7. You will have to give up safety if you want to grow. The confident person knows 'No matter what comes along, I can figure out a solution'. But they must stay away from negative people, and get out of bed (preferably early) in the morning! They will also measure their worth, not by the amount they earn, but by 'inner wealth'. They produce what other people want, but often just enough monetarily to support themselves and their family. So once we have a clear idea of our goals, and of our inner talents, the money will follow. But we mustn't be intimidated by a culture that equates high monetary worth with worth as a person.

8. Resourcefulness is little more than creativity, and innovative types will try something new, even when they have other responsibilities (such as families to support). They are never too 'old' to do what they really want.

Dr William Glasser, a Los Angeles psychiatrist, studied people who had a long history of some sort of disciplined activity like meditation or long-distance running. In Positive Addiction he suggests there are many psychological advantages in the practice of a personal, solitary, regular discipline for at least one hour per day for several months.
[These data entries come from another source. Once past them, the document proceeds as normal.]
(* ===== verification/Effects.v ===== *)
(** * Effects: the DOM calls of [ChatAssistant]'s commit effects

    Two effects of [ChatUI.tsx] act on the DOM rather than on React state:
    the scroll effect (lines 159-161, deps [[messages, scrollToBottom]])
    calls [scrollToBottom] (lines 148-151), which scrolls the
    [<div ref={messagesEndRef}>] at the end of the message list into
    view; the focus effect (lines 164-168, deps [[isChatExpanded,
    isMobile]]) focuses [inputRef]'s input when the chat is expanded on a
    desktop.  Both use optional chaining, so a call whose ref is [null]
    does nothing.

    React runs an effect after a commit whose deps changed, and every
    effect after the first commit (the mount), in declaration order.  A
    commit here is one [Controller.ctl_run] step whose render
    ([View.render]) returns; a ref is attached when its element is in the
    committed tree.  [messages] is compared by reference: every
    [setMessages] of the hook appends a message, so the array changed
    exactly when its length did.  The [focus] event the call may fire is
    the controller's own [FocusInput] event. *)

From stdpp Require Import base list decidable gmap.
From Stdlib Require Import ZArith Lia String.
From S2P Require Import Prelude JsValue IntRuntime Message Events NoStream RateLimiter Controller View ViewControls.

(** A DOM call made by an effect; [attached] is whether its ref pointed
    to an element, so that the call scrolled or focused. *)
Inductive dom_call :=
| ScrollIntoView (attached : bool)
| FocusInputRef (attached : bool).

Section Effects.
Context `{JsRuntime}.
Variable clock : nat -> Z.

(** An element given the JSX prop [ref={name}]. *)
Definition has_ref (name : String.string) (tag : String.string) (props : list (String.string * jsstr)) : bool :=
  existsb (fun kv => String.eqb kv.1 "ref" && bool_decide (kv.2 = js name)) props.

(** [ref.current] after the commit of [c]: the element [p] selects is
    in the rendered tree. *)
Definition ref_current (p : String.string -> list (String.string * jsstr) -> bool) (c : CtlState) : bool :=
  match render c with Ok (Some t) => bool_decide (collect p t <> []) | _ => false end.

(** Line 541: [<div ref={messagesEndRef} />] *)
Definition messagesEndRef_current : CtlState -> bool := ref_current (has_ref "messagesEndRef").
(** Line 585: the ref is on the only [Input] element ([render_controls]). *)
Definition inputRef_current : CtlState -> bool := ref_current is_input.

(** Lines 148-151 *)
Definition scrollToBottom (c : CtlState) : dom_call := ScrollIntoView (messagesEndRef_current c).

(** Lines 164-168 *)
Definition focus_effect (c : CtlState) : list dom_call :=
  if c.(ui).(isChatExpanded) && negb c.(ui).(isMobile) then [FocusInputRef (inputRef_current c)] else [].

(** The calls after the commit of [c'] that followed [c]; [first] is the
    mount. *)
Definition commit_calls (first : bool) (c c' : CtlState) : list dom_call :=
  (if first || negb (Nat.eqb (List.length c.(hook).(messages)) (List.length c'.(hook).(messages)))
   then [scrollToBottom c'] else []) ++
  (if first || negb (Bool.eqb c.(ui).(isChatExpanded) c'.(ui).(isChatExpanded))
            || negb (Bool.eqb c.(ui).(isMobile) c'.(ui).(isMobile))
   then focus_effect c' else []).

Definition is_mount (e : ctl_event) : bool := match e with Mount _ => true | _ => false end.

(** One event and its commit; a render that throws commits nothing. *)
Definition ctl_commit (c : CtlState) (e : ctl_event) : option (CtlState * list dom_call) :=
  c' ← ctl_run clock c e;
  match render c' with
  | Ok _ => Some (c', commit_calls (is_mount e) c c')
  | Throw _ => Some (c', [])
  end.

(** ** The refs of a committed tree *)

Lemma render_bubble_no_scroll c : collect (has_ref "messagesEndRef") (render_bubble c) = [].
Proof. unfold render_bubble. by repeat case_match. Qed.

Lemma render_input_no_scroll c : collect (has_ref "messagesEndRef") (render_input c) = [].
Proof. unfold render_input, bool_attr. by repeat case_match. Qed.

Lemma render_header_no_scroll c : collect (has_ref "messagesEndRef") (render_header c) = [].
Proof. unfold render_header. by repeat case_match. Qed.

Lemma render_none c : render c = Ok None -> c.(isVisible) = false.
Proof.
  unfold render. destruct (isVisible c); [|done]. cbn. destruct (_ && _); [done|].
  destruct (isChatExpanded _); [destruct (render_messages c)|]; done.
Qed.

Lemma collect_root p tag props ch : p tag props = true -> collect p (VEl tag props ch) <> [].
Proof. cbn. by intros ->. Qed.

Lemma collect_child p tag props ch n :
  In n ch -> collect p n <> [] -> collect p (VEl tag props ch) <> [].
Proof.
  intros Hin Hn. cbn. intros Hc. apply app_eq_nil in Hc as [_ Hc].
  apply Hn. induction ch as [|m ch IH]; [done|]. cbn in Hc. apply app_eq_nil in Hc as [Hm Hc].
  destruct Hin as [<-|Hin]; auto.
Qed.

(** The end marker is attached exactly when the expanded chat is on
    screen. *)
Lemma messagesEnd_attached c r :
  render c = Ok r -> messagesEndRef_current c = c.(isVisible) && c.(ui).(isChatExpanded).
Proof.
  unfold messagesEndRef_current, ref_current. intros Hr. rewrite Hr.
  destruct r as [t|]; [|by rewrite (render_none c Hr)].
  revert Hr. unfold render. destruct (isVisible c); [|done]. cbn [negb andb].
  destruct (isMobile (ui c)), (isChatExpanded (ui c)); cbn [negb andb]; intros Hr.
  2,4: injection Hr as <-; apply bool_decide_eq_false; intros []; cbn -[render_bubble render_input];
       by rewrite ?render_bubble_no_scroll, ?render_input_no_scroll, ?app_nil_r.
  all: destruct (render_messages c) as [ms|] eqn:Ems; cbn in Hr; [|done]; injection Hr as <-.
  all: apply bool_decide_eq_true; eapply collect_child; [by left|]; eapply collect_child;
       [right; left; reflexivity|].
  all: unfold render_messages in Ems; destruct (exc_map _ _); cbn in Ems; [|done]; injection Ems as <-.
  all: eapply collect_child; [by left|]; eapply collect_child;
       [do 3 (apply in_or_app; right); by left|].
  all: by apply collect_root.
Qed.

(** The input is attached exactly when the controller shows it. *)
Lemma inputRef_attached c r : render c = Ok r -> inputRef_current c = input_shown c.
Proof.
  unfold inputRef_current, ref_current. intros Hr. rewrite Hr. destruct r as [t|].
  - destruct (render_controls c t Hr) as [Hi _].
    destruct (input_shown c).
    + apply bool_decide_eq_true. intros Hn. by rewrite Hn in Hi.
    + apply bool_decide_eq_false. intros Hn. apply Hn. by destruct (collect is_input t).
  - unfold input_shown. by rewrite (render_none c Hr).
Qed.

(** The calls of a commit, with the refs resolved against the controller's
    state. *)
Lemma ctl_commit_calls c e c' calls :
  ctl_commit c e = Some (c', calls) -> (exists r, render c' = Ok r) ->
  ctl_run clock c e = Some c' /\
  calls =
    (if is_mount e || negb (Nat.eqb (List.length c.(hook).(messages)) (List.length c'.(hook).(messages)))
     then [ScrollIntoView (c'.(isVisible) && c'.(ui).(isChatExpanded))] else []) ++
    (if is_mount e || negb (Bool.eqb c.(ui).(isChatExpanded) c'.(ui).(isChatExpanded))
                   || negb (Bool.eqb c.(ui).(isMobile) c'.(ui).(isMobile))
     then (if c'.(ui).(isChatExpanded) && negb c'.(ui).(isMobile) then [FocusInputRef (input_shown c')] else [])
     else []).
Proof.
  unfold ctl_commit. intros Hc [r Hr].
  destruct (ctl_run clock c e) as [c0|] eqn:Hrun; cbn in Hc; [|done].
  destruct (render c0) eqn:Hr0; cbn in Hc; injection Hc as <- <-; rewrite Hr in Hr0; [|done].
  split; [done|]. unfold commit_calls, scrollToBottom, focus_effect.
  by rewrite (messagesEnd_attached c0 r Hr), (inputRef_attached c0 r Hr).
Qed.

(** ** Properties *)

(** C21: The scroll effect is the view's "scroll to latest" notification:
    a committed step other than the mount calls [scrollToBottom] exactly
    when it changed the message list, first among its DOM calls, and the
    call scrolls exactly when the expanded chat is on screen (otherwise
    [messagesEndRef.current] is [null]). *)
Theorem commit_scrolls_after_messages c e c' calls :
  ctl_commit c e = Some (c', calls) -> (exists r, render c' = Ok r) -> is_mount e = false ->
  ((exists a, In (ScrollIntoView a) calls) <->
     List.length c.(hook).(messages) <> List.length c'.(hook).(messages)) /\
  (List.length c.(hook).(messages) <> List.length c'.(hook).(messages) ->
   head calls = Some (ScrollIntoView (c'.(isVisible) && c'.(ui).(isChatExpanded)))).
Proof.
  intros Hc Hr Hm. destruct (ctl_commit_calls c e c' calls Hc Hr) as [_ ->]. rewrite Hm. cbn [orb].
  destruct (Nat.eqb_spec (List.length c.(hook).(messages)) (List.length c'.(hook).(messages))) as [E|E];
    cbn [negb app]; split; try done.
  - split; [|done]. intros [a Ha].
    repeat case_match; cbn in Ha; intuition discriminate.
  - split; [intros _; done|]. intros _. eexists. by left.
Qed.

(** C24: Expanding the collapsed chat on a desktop focuses its input: the
    click expands the chat, sets [isInputFocused], and its commit makes
    exactly one DOM call, the focus effect's [inputRef.current.focus()],
    on an input that is attached. *)
Theorem expand_focuses_input c c' calls :
  ctl_commit c ClickToggle = Some (c', calls) -> (exists r, render c' = Ok r) ->
  c.(ui).(isMobile) = false -> c.(ui).(isChatExpanded) = false ->
  calls = [FocusInputRef true] /\ c'.(ui).(isChatExpanded) = true /\ c'.(ui).(isInputFocused) = true.
Proof.
  intros Hc Hr Hm He. destruct (ctl_commit_calls c ClickToggle c' calls Hc Hr) as [Hrun ->].
  cbn in Hrun. destruct (toggle_shown c) eqn:Ht; [|done]. injection Hrun as <-.
  unfold toggle_shown in Ht. apply andb_prop in Ht as [Hv _].
  unfold input_shown. cbn. rewrite Hm, He, Hv, Nat.eqb_refl. done.
Qed.

End Effects.

Section Runs.

Lemma ok_exists {A} (m : exc A) : match m with Ok _ => true | Throw _ => false end = true -> exists a, m = Ok a.
Proof. destruct m; [by eexists|done]. Qed.

(** The answer to the first visit's request, and a click on the desktop
    chevron of the first visit. *)
Definition answer_commit : CtlState * list dom_call :=
  default (visit_state, []) (ctl_commit clock0 visit_state (FetchSettled visit_reply)).
Definition expand_commit : CtlState * list dom_call :=
  default (visit_state, []) (ctl_commit clock0 visit_state ClickToggle).

Lemma commit_scrolls_after_messages_witness :
  ((exists a, In (ScrollIntoView a) answer_commit.2) <->
     List.length visit_state.(hook).(messages) <> List.length answer_commit.1.(hook).(messages)) /\
  (List.length visit_state.(hook).(messages) <> List.length answer_commit.1.(hook).(messages) ->
   head answer_commit.2 = Some (ScrollIntoView (answer_commit.1.(isVisible) && answer_commit.1.(ui).(isChatExpanded)))).
Proof.
  apply (commit_scrolls_after_messages clock0 visit_state (FetchSettled visit_reply)).
  - pose proof (some_default (ctl_commit clock0 visit_state (FetchSettled visit_reply)) (visit_state, [])
                  ltac:(vm_compute; reflexivity)) as E.
    unfold answer_commit. by destruct (default _ _).
  - apply ok_exists. vm_compute. reflexivity.
  - reflexivity.
Defined.

Lemma expand_focuses_input_witness :
  expand_commit.2 = [FocusInputRef true] /\ expand_commit.1.(ui).(isChatExpanded) = true /\
  expand_commit.1.(ui).(isInputFocused) = true.
Proof.
  apply (expand_focuses_input clock0 visit_state).
  - pose proof (some_default (ctl_commit clock0 visit_state ClickToggle) (visit_state, [])
                  ltac:(vm_compute; reflexivity)) as E.
    unfold expand_commit. by destruct (default _ _).
  - apply ok_exists. vm_compute. reflexivity.
  - reflexivity.
  - reflexivity.
Defined.

End Runs.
This helps us believe in ourselves, knowing that we have all the skill, intelligence and wit to meet our every need.

9. 'The majority work to make a living; some work to acquire wealth or fame, while a few work because there is something within them which demands expression... Only a few truly love it' (Edmond Boreaux Szekely). Workaholics are motivated by fear: they are alienated, anxious, aggressive, stressed individuals who use work to stave off buried hostility, maladaptive social attitudes, and feelings of inadequacy. Workaphiles 'have light' in themselves (Schweitzer): they don't crave respect or rank, titles, large offices, special parking places, top floor suites...

10. Here is Thomas Merton's translation of a classical poem by Chinese philosopher Chuang Tzu:

When an archer is shooting for nothing he has all the skills. If he shoots for a brass buckle, he is already nervous... The prize divides him. He cares. He thinks more of winning than of shooting - and the need to win Drains him of power.

Mother Teresa was in Ethiopia, amongst one of its worst droughts and famine. She was caring for the needy, blessing dying children, although people were dying around her at alarming rates. A reporter who happened on the scene asked her if she didn't get discouraged seeing, day after day, so many people die despite her efforts to help them. She briskly replied, 'We are not here to be successful. We are here to be faithful.'

Vocationally integrated persons do not long for love: they have it. They do not yearn for happiness: they have it. They do not strive for completion, finality, satisfaction: they have these... The healthier the personality, the more likely that the individual experiences his or her entire life (including their vocational life) in this abundant manner.

As Erich Fromm once wrote when talking about active listening, to be concentrated in anything makes us more awake, while every unconcentrated, unconscious activity fatigues us, makes us more tired. When we learn to function with full concentration and purposefulness, we are the ones who are energized, activated, alert.

Through these acts and attitudes, we grow to see that our work is more than something by which to 'earn a living'; it is that which helps us build our life.